И еще одно, очень важное направление деятельности Ройзмана. С его легкой руки стали регулярно выходить сборники современной органной музыки. Никому из композиторов, желавших писать для органа, Ройзман не отказывал в возможности познакомиться с инструментом — напротив, выделял время для регулярных занятий, всячески помогал и поощрял тех студентов, которые решались исполнить новое сочинение. Часто бывало, что в этом произведении недостаточно учитывалась специфика органа; случалось, некоторые места вообще невозможно было на нем сыграть, но критика профессора оставалась доброжелательной — он хотел привлечь к своему инструменту как можно больше людей, создать творческую среду.

В течение всей жизни Леонид Исаакович создавал уникальный труд — книгу «Орган в истории русской музыкальной культуры» (2-е издание книги в 2-х томах под научной редакцией Н. В. Малиной, расширенное, переработанное и дополненное новыми фактами, вышло в Казани в 2001 году). В ней использована масса источников, печатных и рукописных: архивные документы, мемуарная и эпистолярная литература, разные материалы по истории быта и культуры русского народа. До Ройзмана такой темы не ставил никто.

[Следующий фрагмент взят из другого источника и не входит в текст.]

(** * dsbook: the PCA-as-autoencoder chapter and the clustering notebook

    A shallow embedding of the two chapters of the book:

    - the autoencoder chapter is prose only; its one formula, the rank-k
      reconstruction [U_k S_k V_k^T], is modelled over the real numbers;
    - the clustering notebook [dsbook/unsupervised/cluster.ipynb] has nine
      code cells.  The formulas of its text (the responsibilities of a
      Gaussian mixture, the multivariate normal density) are modelled over
      the real numbers; its code cells are modelled as programs of a small
      state-and-exception monad over the kernel's namespace, with every
      call into numpy, scikit-learn, matplotlib and seaborn recorded in a
      log.  What those libraries compute is a parameter ([Library]),
      except for the array primitives and [pairwise_distances_argmin],
      whose documented behaviour is written out.

    Floating-point numbers are exact rationals plus one non-finite value:
    no rounding is modelled. *)

From Stdlib Require Import Reals Lra Lia List Morphisms QArith ZArith.
From stdpp Require Import base gmap strings list pretty.

(** ** Real-number sums, for the formulas of the prose *)

Fixpoint rsum (n : nat) (f : nat -> R) : R :=
  match n with
  | O => 0%R
  | S n' => (rsum n' f + f n')%R
  end.

Definition Rlist_sum (l : list R) : R := foldr Rplus 0%R l.

(** ** The autoencoder chapter: [X ≈ U_k S_k V_k^T]

    The factors of a singular value decomposition, as index functions:
    [svd_U] is [n_rows x n_sing], [svd_S] holds the singular values and
    [svd_V] is [n_cols x n_sing]. *)

Record svd_factors := SvdFactors {
  n_rows : nat;
  n_cols : nat;
  n_sing : nat;
  svd_U : nat -> nat -> R;
  svd_S : nat -> R;
  svd_V : nat -> nat -> R
}.

(** Entry (i, j) of [U_k S_k V_k^T]: only the top [k] components are kept. *)
Definition reconstruct (d : svd_factors) (k : nat) (i j : nat) : R :=
  rsum (Nat.min k (n_sing d)) (fun c => (svd_U d i c * svd_S d c * svd_V d j c)%R).

Definition delta (a b : nat) : R := if Nat.eqb a b then 1%R else 0%R.

(** [d] is a singular value decomposition of [X]: [X = U S V^T], the columns
    of [U] and of [V] are orthonormal, and the singular values are
    non-negative and sorted in decreasing order ("top k"). *)
Record is_svd (X : nat -> nat -> R) (d : svd_factors) : Prop := IsSvd {
  svd_product : forall i j, i < n_rows d -> j < n_cols d ->
      X i j = reconstruct d (n_sing d) i j;
  svd_U_orthonormal : forall a b, a < n_sing d -> b < n_sing d ->
      rsum (n_rows d) (fun i => (svd_U d i a * svd_U d i b)%R) = delta a b;
  svd_V_orthonormal : forall a b, a < n_sing d -> b < n_sing d ->
      rsum (n_cols d) (fun j => (svd_V d j a * svd_V d j b)%R) = delta a b;
  svd_S_nonneg : forall c, c < n_sing d -> (0 <= svd_S d c)%R;
  svd_S_sorted : forall a b, a <= b -> b < n_sing d -> (svd_S d b <= svd_S d a)%R
}.

(** Sum of the squared entries of [X - U_k S_k V_k^T]. *)
Definition squared_error (X : nat -> nat -> R) (d : svd_factors) (k : nat) : R :=
  rsum (n_rows d) (fun i =>
    rsum (n_cols d) (fun j => Rsqr (X i j - reconstruct d k i j))).

(** The reconstruction error: the Frobenius norm of [X - U_k S_k V_k^T]. *)
Definition reconstruction_error (X : nat -> nat -> R) (d : svd_factors) (k : nat) : R :=
  sqrt (squared_error X d k).

(** 1 when component [c] is dropped by a truncation at rank [k]. *)
Definition dropped (k c : nat) : R := if Nat.leb k c then 1%R else 0%R.

(** ** The notebook's text: multivariate normal density and responsibilities

    The data of the notebook has two features, so the density is written
    out for k = 2: a mean vector and a 2 x 2 covariance matrix. *)

Record gaussian := Gaussian {
  mix : R;                 (* mixing coefficient P_k *)
  mu : R * R;              (* mean vector *)
  cov : (R * R) * (R * R)  (* covariance matrix, by rows *)
}.

Definition det2 (s : (R * R) * (R * R)) : R :=
  let '((a, b), (c, e)) := s in (a * e - b * c)%R.

(** [(x - mu)^T Sigma^-1 (x - mu)], with the inverse of a 2 x 2 matrix
    written out. *)
Definition mahalanobis (x m : R * R) (s : (R * R) * (R * R)) : R :=
  let '((a, b), (c, e)) := s in
  let u := (fst x - fst m)%R in
  let v := (snd x - snd m)%R in
  ((u * (e * u - b * v) + v * (a * v - c * u)) / det2 s)%R.

(** [N(x; mu, Sigma) = exp(-1/2 (x-mu)^T Sigma^-1 (x-mu)) / sqrt((2 pi)^k |Sigma|)],
    k = 2. *)
Definition normal_pdf (x : R * R) (g : gaussian) : R :=
  (/ sqrt ((2 * PI) ^ 2 * det2 (cov g)) * exp (- (1 / 2) * mahalanobis x (mu g) (cov g)))%R.

(** [sum_j P_j N(x | mu_j, Sigma_j)] *)
Definition mixture_density (gmm : list gaussian) (x : R * R) : R :=
  Rlist_sum (map (fun g => (mix g * normal_pdf x g)%R) gmm).

(** [gamma_nk = P_k N(x_n | mu_k, Sigma_k) / sum_j P_j N(x_n | mu_j, Sigma_j)] *)
Definition responsibility (gmm : list gaussian) (x : R * R) (g : gaussian) : R :=
  (mix g * normal_pdf x g / mixture_density gmm x)%R.

(** The posterior membership probabilities: one row per data point, one
    column per mixture component. *)
Definition posterior (gmm : list gaussian) (X : list (R * R)) : list (list R) :=
  map (fun x => map (responsibility gmm x) gmm) X.

(** A fitted mixture: mixing coefficients are non-negative and sum to 1,
    and every covariance matrix has a positive determinant. *)
Definition fitted_mixture (gmm : list gaussian) : Prop :=
  Forall (fun g => (0 <= mix g)%R /\ (0 < det2 (cov g))%R) gmm /\
  Rlist_sum (map mix gmm) = 1%R.

(** ** Floating-point values and arrays of the code cells *)

(** A float64: an exact rational, or [NaN] for a result that is not a finite
    number (the mean of an empty selection). *)
Inductive float64 := Fin (q : Q) | NaN.

Definition fadd (a b : float64) : float64 :=
  match a, b with
  | Fin x, Fin y => Fin (x + y)
  | _, _ => NaN
  end.

Definition fmul (a b : float64) : float64 :=
  match a, b with
  | Fin x, Fin y => Fin (x * y)
  | _, _ => NaN
  end.

Definition fdiv (a b : float64) : float64 :=
  match a, b with
  | Fin x, Fin y => if Qeq_bool y 0 then NaN else Fin (x / y)
  | _, _ => NaN
  end.

Definition fmax (a b : float64) : float64 :=
  match a, b with
  | Fin x, Fin y => if Qle_bool x y then Fin y else Fin x
  | _, _ => NaN
  end.

Definition of_nat (n : nat) : float64 := Fin (inject_Z (Z.of_nat n)).

Definition fsum (l : list float64) : float64 := foldr fadd (Fin 0) l.

(** [a.mean()] of a one-dimensional array; numpy returns nan for an empty
    one (with a warning, not an exception). *)
Definition fmean (l : list float64) : float64 :=
  match l with
  | [] => NaN
  | _ => fdiv (fsum l) (of_nat (length l))
  end.

(** A row of an (n, 2) array, and the array. *)
Definition point : Type := float64 * float64.
Definition array : Type := list point.

Definition qpoint : Type := Q * Q.

Definition finite_point (p : point) : option qpoint :=
  match p with
  | (Fin x, Fin y) => Some (x, y)
  | _ => None
  end.

(** The rows of an array when all its entries are finite. *)
Definition finite_rows (a : array) : option (list qpoint) := mapM finite_point a.

Definition col0 (a : array) : list float64 := map fst a.   (* a[:, 0] *)
Definition col1 (a : array) : list float64 := map snd a.   (* a[:, 1] *)
Definition flip_columns (a : array) : array := map (fun p => (snd p, fst p)) a.  (* a[:, ::-1] *)

(** [a.mean(0)]: the mean of each column. *)
Definition mean0 (a : array) : point := (fmean (col0 a), fmean (col1 a)).

(** An array of any of the shapes a covariance can have. *)
Inductive ndarray :=
| Scalar (x : float64)
| Vector (v : list float64)
| Matrix (rows : list (list float64)).

Definition shape (a : ndarray) : list nat :=
  match a with
  | Scalar _ => []
  | Vector v => [length v]
  | Matrix rows => [length rows; length (default [] (head rows))]
  end.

Все способности, вся энергия этого замечательного человека были направлены в одно — органное — русло. И, думается, многое, что мы имеем на сегодняшний день, — органное движение, год от года набирающее обороты по разным русским городам, строительство новых инструментов (всех уже и не перечислить!), международные конкурсы и фестивали, проходящие в России, которые значительно повысили уровень молодых исполнителей, вызвав тем самым взаимный интерес публики, — все это существует благодаря прочному фундаменту, положенныму в основу современной российской органной культуры нашим незабвенным учителем — Л. И. Ройзманом.